Soon after stepping into the role of VP for Advancement at a seminary, he looked for a faculty member who could be a friend and spiritual advisor. He knew he needed help in sticking to a ministry-centered approach to fundraising.

Interestingly, the fundraiser and friend didn’t talk a lot about the seminary’s development program, although that was an open topic for discussion. Rather, they read Scripture, prayed, and shared about God’s work in both their lives.
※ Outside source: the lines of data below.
(** * PCB Track backend: boards, change log and user directory

    A shallow embedding of [backend/models.py], [backend/db.py] and
    [backend/main.py].  The three SQLite tables are lists of rows in
    insertion order, every endpoint is a function from the store to a
    response and a new store, and the clock ([now_iso]) and the identifier
    generator ([uuid4]) are arguments of the endpoints that read them. *)

From Stdlib Require Import ZArith NArith List String Ascii Lia Permutation Sorted.
From stdpp Require Import base list strings sorting.

Local Open Scope string_scope.
Local Open Scope list_scope.

(** ** JSON documents

    [json.dumps] followed by [json.loads] is the identity on the documents
    the program writes (null, booleans, strings, arrays, objects), so the
    [stages_json] column is modelled by the document itself.  A Python
    [dict] is an association list in insertion order. *)

#[local] Unset Elimination Schemes.
Inductive json : Type :=
| JNull
| JBool (b : bool)
| JStr (s : string)
| JArr (xs : list json)
| JObj (kv : list (string * json)).
#[local] Set Elimination Schemes.

Fixpoint dict_get (k : string) (kv : list (string * json)) : option json :=
  match kv with
  | [] => None
  | (k', v) :: rest => if String.eqb k k' then Some v else dict_get k rest
  end.

Definition dict_keys (j : json) : list string :=
  match j with
  | JObj kv => map fst kv
  | _ => []
  end.

(** ** models.py *)

Inductive UserRole := Designer | Reviewer.

Inductive PassFail := Pass | Fail.

Record Task := mkTask {
  task_name : string;
  task_designerApproved : bool;
  task_reviewerApproved : bool;
  task_required : option bool;
  task_url : option string;
  task_comments : option string
}.

Record Subcategory := mkSubcategory {
  sub_name : string;
  sub_designerApproved : option bool;
  sub_reviewerApproved : option bool;
  sub_tasks : list Task
}.

Record Stage := mkStage {
  stage_name : string;
  stage_tasks : option (list Task);
  stage_subcategories : option (list Subcategory)
}.

Record PCBBoard := mkPCBBoard {
  id : string;
  boardName : string;
  partNumber : string;
  revision : string;
  project : string;
  arrivedDate : string;
  isArrived : bool;
  passFailStatus : option PassFail;
  isNewRevision : bool;
  stages : list Stage;
  createdAt : string;
  isDeleted : option bool;
  deletedAt : option string
}.

Record CreateBoardRequest := mkCreateBoardRequest {
  req_boardName : string;
  req_partNumber : string;
  req_revision : string;
  req_project : string;
  req_isNewRevision : bool
}.

Record ChangeLogEntry := mkChangeLogEntry {
  cl_id : string;
  cl_timestamp : string;
  cl_userRole : UserRole;
  cl_userName : option string;
  cl_boardId : string;
  cl_boardName : string;
  cl_revision : string;
  cl_stage : string;
  cl_task : string;
  cl_field : string;
  cl_oldValue : string;
  cl_newValue : string
}.

Record CreateChangeLogRequest := mkCreateChangeLogRequest {
  clr_userRole : UserRole;
  clr_userName : option string;
  clr_boardId : string;
  clr_boardName : string;
  clr_revision : string;
  clr_stage : string;
  clr_task : string;
  clr_field : string;
  clr_oldValue : string;
  clr_newValue : string
}.

(** *** Validation of a document against a model class

    What constructing a [Task], a [Subcategory] or a [Stage] from a dict does on the
    documents this program stores: a required field must be present with
    the declared kind, an [Optional] field may be missing or null. *)

Definition req_str (k : string) (kv : list (string * json)) : option string :=
  match dict_get k kv with
  | Some (JStr s) => Some s
  | _ => None
  end.

Definition req_bool (k : string) (kv : list (string * json)) : option bool :=
  match dict_get k kv with
  | Some (JBool b) => Some b
  | _ => None
  end.

Definition opt_str (k : string) (kv : list (string * json)) : option (option string) :=
  match dict_get k kv with
  | None | Some JNull => Some None
  | Some (JStr s) => Some (Some s)
  | Some _ => None
  end.

Definition opt_bool (k : string) (kv : list (string * json)) : option (option bool) :=
  match dict_get k kv with
  | None | Some JNull => Some None
  | Some (JBool b) => Some (Some b)
  | Some _ => None
  end.

Definition validate_task (j : json) : option Task :=
  match j with
  | JObj kv =>
      match req_str "name" kv, req_bool "designerApproved" kv,
            req_bool "reviewerApproved" kv, opt_bool "required" kv,
            opt_str "url" kv, opt_str "comments" kv with
      | Some n, Some d, Some r, Some rq, Some u, Some c => Some (mkTask n d r rq u c)
      | _, _, _, _, _, _ => None
      end
  | _ => None
  end.

(** [tasks: List[Task] = Field(default_factory=list)]: a missing key gives
    the empty list, null is refused. *)
Definition default_tasks (k : string) (kv : list (string * json)) : option (list Task) :=
  match dict_get k kv with
  | None => Some []
  | Some (JArr xs) => mapM validate_task xs
  | Some _ => None
  end.

Definition validate_subcategory (j : json) : option Subcategory :=
  match j with
  | JObj kv =>
      match req_str "name" kv, opt_bool "designerApproved" kv,
            opt_bool "reviewerApproved" kv, default_tasks "tasks" kv with
      | Some n, Some d, Some r, Some ts => Some (mkSubcategory n d r ts)
      | _, _, _, _ => None
      end
  | _ => None
  end.

Definition opt_list {A : Type} (f : json -> option A) (k : string)
    (kv : list (string * json)) : option (option (list A)) :=
  match dict_get k kv with
  | None | Some JNull => Some None
  | Some (JArr xs) =>
      match mapM f xs with
      | Some l => Some (Some l)
      | None => None
      end
  | Some _ => None
  end.

Definition validate_stage (j : json) : option Stage :=
  match j with
  | JObj kv =>
      match req_str "name" kv, opt_list validate_task "tasks" kv,
            opt_list validate_subcategory "subcategories" kv with
      | Some n, Some ts, Some scs => Some (mkStage n ts scs)
      | _, _, _ => None
      end
  | _ => None
  end.

(** [stages: List[Stage]] of [PCBBoard]. *)
Definition validate_stages (j : json) : option (list Stage) :=
  match j with
  | JArr xs => mapM validate_stage xs
  | _ => None
  end.

(** *** [model_dump] *)

Definition dump_opt_bool (o : option bool) : json :=
  match o with Some b => JBool b | None => JNull end.

Definition dump_opt_str (o : option string) : json :=
  match o with Some s => JStr s | None => JNull end.

Definition dump_task (t : Task) : json :=
  JObj [("name", JStr (task_name t));
        ("designerApproved", JBool (task_designerApproved t));
        ("reviewerApproved", JBool (task_reviewerApproved t));
        ("required", dump_opt_bool (task_required t));
        ("url", dump_opt_str (task_url t));
        ("comments", dump_opt_str (task_comments t))].

Definition dump_subcategory (s : Subcategory) : json :=
  JObj [("name", JStr (sub_name s));
        ("designerApproved", dump_opt_bool (sub_designerApproved s));
        ("reviewerApproved", dump_opt_bool (sub_reviewerApproved s));
        ("tasks", JArr (map dump_task (sub_tasks s)))].

Definition dump_opt_list {A : Type} (f : A -> json) (o : option (list A)) : json :=
  match o with Some l => JArr (map f l) | None => JNull end.

Definition model_dump (s : Stage) : json :=
  JObj [("name", JStr (stage_name s));
        ("tasks", dump_opt_list dump_task (stage_tasks s));
        ("subcategories", dump_opt_list dump_subcategory (stage_subcategories s))].

(** ** main.py: the stage catalog *)

Record SubcategoryTemplate := mkSubT {
  subt_name : string;
  subt_tasks : list string
}.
The friendship gave the fundraiser perspective on his work and helped remind him of his call.

As Jinkins notes, knowing we are where God has called us, should be enough to sustain us.

Amid the relentless pace of life, of families and work, running and rushing as we do, in the midst of a culture addicted to the ephemeral and resistant to the enduring, it is crucial to believe that our efforts ultimately are not futile, that the God who (as the Psalmist tells us) collects even our tears in a bottle, the God who (as Jesus tells us ) numbers even the hairs on our heads, cherishes and remembers the lives we live and the work we do.

But sometimes we need more. For Jinkins, that “more” is friendship.

And so it is for those of us who’ve been called to fundraising as ministry. A sure confidence of God with us is essential. However, our work goes better when done in the company of godly friends.

Talk back: Does Jinkins’ description of friendship as a sustaining force in the life of faith ring true to your experience? Where have you found this kind of friendship?

What's your take on this topic?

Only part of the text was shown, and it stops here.